Over time, we saw improvement in this regard and turned our attention to the quality of the medical  documentation and coding specificity.  While risk adjusted conditions may have indeed been evident for the patient, clinician documentation was woefully inadequate in reflecting the evidence and management of these diagnoses.  This road has been long and treacherous.  EMRs have become a double-edged sword:  making it easier for providers to click and include the required elements of the visit, but facilitating the copy/paste of templated information from one visit note to another, leading to suspicion of the documented details.
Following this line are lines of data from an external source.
(** X11: [getChecklist] is a call without a context: when every header
    written is legal, one GET without a body goes to the transport, under
    the configured internal API key when there is one, and the outcome is
    that of checking the transport's response without a context. *)
Theorem getChecklist_uses_api_key amb :
  same_name Header_TENANT_ID Header_API_KEY = false ->
  same_name Header_CORRELATION_ID Header_API_KEY = false ->
  legal_context Header_API_KEY Header_values amb None = true ->
  legal_tenancy Header_TENANT_ID amb = true ->
  exists d,
    out_method d = Some "GET" /\
    out_body d = None /\
    (forall key, INTERNAL_API_KEY amb = Some key -> key <> "" ->
       values (out_headers d) Header_API_KEY = [key]) /\
    (INTERNAL_API_KEY amb = None -> has (out_headers d) Header_API_KEY = false) /\
    getChecklist amb =
    (response <- fetch (checkSlashesInUrl
                   (WORKER_URL +:+ "/api/global/configs/checklist")) d ;;
     checkResponse response "get checklist" None).
Proof using correlation_frame.
  intros Ht Hc Hl Hten.
  destruct (request_legal_returns Header_API_KEY Header_TENANT_ID Header_values
              JSON_stringify correlation_setHeader amb
              (mkRequestInit (Some "GET") NoHeaders Js.Undefined None)
              eq_refl Hl Hten) as [d Hd].
  exists d. pose proof Hd as Hd'.
  apply (request_inv Header_API_KEY) in Hd
    as (h0 & h1 & h2 & h3 & H0 & H1 & H2 & H3 & Hh & Hm).
  simpl in H0. injection H0 as <-.
  assert (untouched_later Header_TENANT_ID Header_CORRELATION_ID amb
            (mkRequestInit (Some "GET") NoHeaders Js.Undefined None)
            Header_API_KEY) as Hu.
  { repeat split; auto. discriminate. }
  destruct (later_steps_frame _ _ _ _ correlation_frame _ _ _ _ _ _ _ Hu H2 H3)
    as [Ehas Evals].
  rewrite Hh. split; [exact Hm|]. split.
  { rewrite (applyBody_body _ _ _ _ _ H3). reflexivity. }
  simpl in H1. split; [|split].
  - intros key Hk Hne. rewrite Evals. rewrite Hk in H1.
    destruct key as [|ch key]; [congruence|]. simpl in H1.
    rewrite (values_set _ _ _ _ Header_API_KEY H1), same_name_refl. reflexivity.
  - intros Hk. rewrite Ehas. rewrite Hk in H1. injection H1 as <-. reflexivity.
  - unfold Callers.getChecklist. rewrite Hd'. reflexivity.
Qed.

End CallerProperties.

(** ** Closed examples of the further properties *)

Module SampleWorkerFacts.

Lemma stringify_object props : Sample.stringify (Js.Object props) <> "".
Proof. simpl. discriminate. Qed.

End SampleWorkerFacts.

(** Three pairs, two of them under one name in different case. *)
Lemma ensureHeadersIsObject_keeps_order_witness :
  exists h,
    ensureHeadersIsObject (Pairs Sample.tagged) = Ok h /\
    Headers.has h "X-TAG" = true /\
    Headers.values h "X-TAG" = ["2"; "1"].
Proof.
  assert (exists h, ensureHeadersIsObject (Pairs Sample.tagged) = Ok h)
    as [h Hh] by (eexists; vm_compute; reflexivity).
  exists h. split; [exact Hh|].
  apply (ensureHeadersIsObject_keeps_order (Pairs Sample.tagged) Sample.tagged h
           "X-TAG" (or_introl eq_refl) Hh).
Defined.

(** A supplied [Accept] header passes a context whose inbound headers
    have one of their own. *)
Lemma request_leaves_other_headers_witness :
  let req := mkRequestInit (Some "GET") (Pairs [("Accept", "text/plain")])
               Js.Undefined (Some Sample.with_headers) in
  Sample.inbound !! "accept" = Some (Single "text/html") /\
  exists d,
    Sample.request Sample.configured req = Ok d /\
    Headers.has (out_headers d) "accept" = true /\
    Headers.values (out_headers d) "accept" = ["text/plain"].
Proof.
  intros req. split; [vm_compute; reflexivity|].
  assert (exists d, Sample.request Sample.configured req = Ok d)
    as [d Hd] by (eexists; vm_compute; reflexivity).
  assert (exists h0, ensureHeadersIsObject (headers req) = Ok h0)
    as [h0 H0] by (eexists; vm_compute; reflexivity).
  exists d. split; [exact Hd|].
  destruct (request_leaves_other_headers Sample.API_KEY Sample.TENANT_ID
              Sample.CORRELATION_ID Sample.Header_values Sample.stringify
              Sample.setHeader SampleFacts.setHeader_frame
              Sample.configured req h0 d "accept" H0 Hd eq_refl eq_refl)
    as [Hhas Hvals].
  { repeat split; intros; reflexivity. }
  rewrite Hhas, Hvals. injection H0 as <-. split; reflexivity.
Defined.

(** The supplied header is still there after every step. *)
Lemma request_never_drops_a_header_witness :
  let req := mkRequestInit (Some "POST") (Pairs Sample.tagged) Sample.user
               (Some Sample.with_headers) in
  exists h0 d,
    ensureHeadersIsObject (headers req) = Ok h0 /\
    Sample.request Sample.configured req = Ok d /\
    Headers.has h0 "x-tag" = true /\
    Headers.has (out_headers d) "x-tag" = true.
Proof.
  intros req.
  assert (exists d, Sample.request Sample.configured req = Ok d)
    as [d Hd] by (eexists; vm_compute; reflexivity).
  assert (exists h0, ensureHeadersIsObject (headers req) = Ok h0)
    as [h0 H0] by (eexists; vm_compute; reflexivity).
  assert (Headers.has h0 "x-tag" = true) as Hh
    by (injection H0 as <-; reflexivity).
  exists h0, d. split; [exact H0|]. split; [exact Hd|]. split; [exact Hh|].
  apply (request_never_drops_a_header Sample.API_KEY Sample.TENANT_ID
           Sample.CORRELATION_ID Sample.Header_values Sample.stringify
           Sample.setHeader SampleFacts.setHeader_frame
           Sample.configured req h0 d "x-tag" H0 Hd eq_refl Hh).
Defined.

(** A number as the body: nothing is sent. *)
Lemma request_body_dropped_or_string_witness :
  exists d,
    Sample.request Sample.bare
      (mkRequestInit (Some "POST") NoHeaders (Js.Number 42) None) = Ok d /\
    out_body d = None.
Proof.
  assert (exists d, Sample.request Sample.bare
            (mkRequestInit (Some "POST") NoHeaders (Js.Number 42) None) = Ok d)
    as [d Hd] by (eexists; vm_compute; reflexivity).
  exists d. split; [exact Hd|].
  apply (proj1 (request_body_dropped_or_string Sample.API_KEY Sample.TENANT_ID
                  Sample.Header_values Sample.stringify Sample.setHeader
                  Sample.bare _ d Hd)).
  reflexivity.
Defined.

(** A tenant identifier with a line break in it. *)
Lemma request_raises_only_TypeError_witness :
  let amb := mkAmbient None (Some (String (ascii_of_nat 10) "tenant")) in
  let req := mkRequestInit (Some "GET") NoHeaders Js.Undefined None in
  exists f, Sample.request amb req = Throw f /\ is_TypeError f = true.
Proof.
  intros amb req.
  assert (exists f, Sample.request amb req = Throw f)
    as [f Hf] by (eexists; vm_compute; reflexivity).
  exists f. split; [exact Hf|].
  apply (request_raises_only_TypeError Sample.API_KEY Sample.TENANT_ID
           Sample.Header_values Sample.stringify Sample.setHeader amb req f Hf).
Defined.

(** A 404 never comes back as a value. *)
Lemma checkResponse_failure_never_returns_witness :
  300 <= status Sample.not_found /\
  exists f, Sample.checkResponse Sample.not_found "get user" None = Throw f.
Proof.
  assert (300 <= status Sample.not_found) as Hs by (simpl; lia).
  split; [exact Hs|].
  apply (checkResponse_failure_never_returns Sample.stringify Sample.toString
           Sample.not_found "get user" None Hs).
Defined.

(** The worker refuses both calls with the same response: the role
    removal raises the bare message, the user deletion goes through the
    context with the status. *)
Lemma role_removal_failure_bypasses_context_witness :
  SampleWorker.removeAppFromUserRoles Sample.configured SampleWorker.route "app_1" =
    Throw (ThrownValue "Unable to remove app role - Forbidden") /\
  SampleWorker.deleteGlobalUser Sample.configured SampleWorker.route =
    Throw (HttpError 403 "Unable to delete user - Forbidden").
Proof.
  assert (exists d, Sample.request Sample.configured
            (mkRequestInit (Some "DELETE") NoHeaders Js.Undefined
               (Some (koa SampleWorker.route))) = Ok d)
    as [d Hd] by (eexists; vm_compute; reflexivity).
  destruct (role_removal_failure_bypasses_context Sample.API_KEY Sample.TENANT_ID
              Sample.Header_values Sample.stringify Sample.toString Sample.setHeader
              SampleWorker.WORKER_URL SampleWorker.checkSlashesInUrl
              SampleWorker.getProdAppID SampleWorker.fetch
              Sample.configured SampleWorker.route "app_1" d Hd) as [Hrole Huser].
  split.
  - apply (Hrole SampleWorker.forbidden (Js.Str "Forbidden")).
    + reflexivity.
    + simpl. lia.
    + reflexivity.
  - apply (Huser SampleWorker.forbidden (Js.Str "Forbidden")).
    + reflexivity.
    + simpl. lia.
    + reflexivity.
Defined.

(** An email and a key request under the configured key. *)
Lemma service_calls_send_serialized_payload_witness :
  legal_context Sample.API_KEY Sample.Header_values Sample.configured None = true /\
  legal_tenancy Sample.TENANT_ID Sample.configured = true /\
  exists d,
    out_body d =
      Some (Js.Str (Sample.stringify
              (emailPayload "a@b.c" "x@y.z" "Hi" "Hello" "" "" false Js.Undefined))) /\
    SampleWorker.sendSmtpEmail Sample.configured "a@b.c" "x@y.z" "Hi" "Hello" "" ""
      false Js.Undefined =
    (response <- SampleWorker.fetch
                   (SampleWorker.checkSlashesInUrl
                      (SampleWorker.WORKER_URL +:+ "/api/global/email/send")) d ;;
     Sample.checkResponse response "send email" None).
Proof.
  assert (legal_context Sample.API_KEY Sample.Header_values Sample.configured None
          = true) as Hl by reflexivity.
  assert (legal_tenancy Sample.TENANT_ID Sample.configured = true) as Ht
    by reflexivity.
  split; [exact Hl|]. split; [exact Ht|].
  destruct (service_calls_send_serialized_payload Sample.API_KEY Sample.TENANT_ID
              Sample.CORRELATION_ID Sample.Header_values Sample.stringify
              Sample.toString Sample.setHeader SampleWorker.WORKER_URL
              SampleWorker.checkSlashesInUrl SampleWorker.fetch
              SampleFacts.setHeader_frame SampleWorkerFacts.stringify_object
              Sample.configured "a@b.c" "x@y.z" "Hi" "Hello" "" "" false Js.Undefined
              "us_1" eq_refl Hl Ht) as [(d & _ & Hb & _ & Hcall) _].
  exists d. split; [exact Hb | exact Hcall].
Defined.

(** The inbound body of the route is what the worker gets. *)
Lemma saveGlobalUser_forwards_inbound_body_witness :
  Js.nonempty_object (request_body SampleWorker.route) = true /\
  exists d,
    Sample.request Sample.configured
      (mkRequestInit (Some "POST") NoHeaders (request_body SampleWorker.route)
         (Some (koa SampleWorker.route))) = Ok d /\
    out_body d = Some (Js.Str (Sample.stringify Sample.user)) /\
    SampleWorker.saveGlobalUser Sample.configured SampleWorker.route =
      Ok (Js.Object [("id", Js.Number 1)]).
Proof.
  split; [reflexivity|].
  assert (exists d, Sample.request Sample.configured
            (mkRequestInit (Some "POST") NoHeaders (request_body SampleWorker.route)
               (Some (koa SampleWorker.route))) = Ok d)
    as [d Hd] by (eexists; vm_compute; reflexivity).
  exists d. split; [exact Hd|].
  destruct (saveGlobalUser_forwards_inbound_body Sample.API_KEY Sample.TENANT_ID
              Sample.CORRELATION_ID Sample.Header_values Sample.stringify
              Sample.toString Sample.setHeader SampleWorker.WORKER_URL
              SampleWorker.checkSlashesInUrl SampleWorker.fetch
              SampleFacts.setHeader_frame Sample.configured SampleWorker.route d
              eq_refl Hd) as (Hcall & _ & Hobj & _).
  destruct (Hobj eq_refl) as [Hb _]. split; [exact Hb|].
  unfold SampleWorker.saveGlobalUser. rewrite Hcall. reflexivity.
Defined.

(** The checklist is fetched under the configured key. *)
Lemma getChecklist_uses_api_key_witness :
  INTERNAL_API_KEY Sample.configured = Some "secret-key" /\
  exists d,
    Headers.values (out_headers d) Sample.API_KEY = ["secret-key"] /\
    out_body d = None /\
    SampleWorker.getChecklist Sample.configured =
    (response <- SampleWorker.fetch
                   (SampleWorker.checkSlashesInUrl
                      (SampleWorker.WORKER_URL +:+ "/api/global/configs/checklist")) d ;;
     Sample.checkResponse response "get checklist" None).
Proof.
  split; [reflexivity|].
  destruct (getChecklist_uses_api_key Sample.API_KEY Sample.TENANT_ID
              Sample.CORRELATION_ID Sample.Header_values Sample.stringify
              Sample.toString Sample.setHeader SampleWorker.WORKER_URL
              SampleWorker.checkSlashesInUrl SampleWorker.fetch
              SampleFacts.setHeader_frame Sample.configured
              eq_refl eq_refl eq_refl eq_refl) as (d & _ & Hb & Hkey & _ & Hcall).
  exists d. split; [|split; [exact Hb | exact Hcall]].
  apply (Hkey "secret-key" eq_refl). discriminate.
Defined.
These days, creativity reigns supreme.  We have observed increased “shopping through the HCC list” in an attempt to shoehorn a risk adjusted condition into bits and pieces of the member’s health factors when other, non-risk adjusted medical codes are more appropriate. Rare conditions are reported in droves, defying prevalence statistics from across the U.S.  As providers and coding staff move among medical groups, they can bring a few bad habits and dubious creativity to new workplaces, which further exacerbates the issue.

This seems to be the substance behind the Cigna lawsuit: improper diagnostic codes for health conditions that its members did not have, were not recorded in medical records and were not based on clinically reliable information.  The Anthem lawsuit is centered on the reporting of diagnoses that were known to be false, and not removing erroneously reported conditions from the patient’s medical profile when they were discovered.

Health plans and medical groups undoubtedly have significant MRA infrastructure, but proper auditing includes three key concepts:

  1. Knowledge of proper medical coding, documentation and clinical guidelines;
  2. Independence from real or perceived pressure to overlook inaccurate codes or faulty documentation;
  3. Neutrality by having an auditor who is not associated with the individual who initially performed the work.

The federal government’s history has been one of “pay & pursue.”  Claims are paid and oversight is conducted retrospectively, usually very long after the fact.  The same is true in the Medicare Advantage sphere with a significant difference: in fee-for-service payments, recoveries are date of service-specific.  For MA plans, who receive monthly payments based on risk scores, the recoupment is retroactive, and CMS’s lookback period is six years from the payment year.

We predict increased scrutiny, with these two MA Plan lawsuits representing the tip of the iceberg in potential recoveries.  Not only do we believe that more plans will be the focus of external review, but the providers themselves, who received erroneous payments, are sure to be the next group of targets.  For this reason, we strongly encourage every entity that receives federal funds to assure strict adherence to its Compliance Plan and to retain an experienced and external organization to validate its risk adjusted coding.

This Pandora’s Box is open and providers must act quickly to assess their coding, remediate erroneous coding behavior and mitigate recoveries.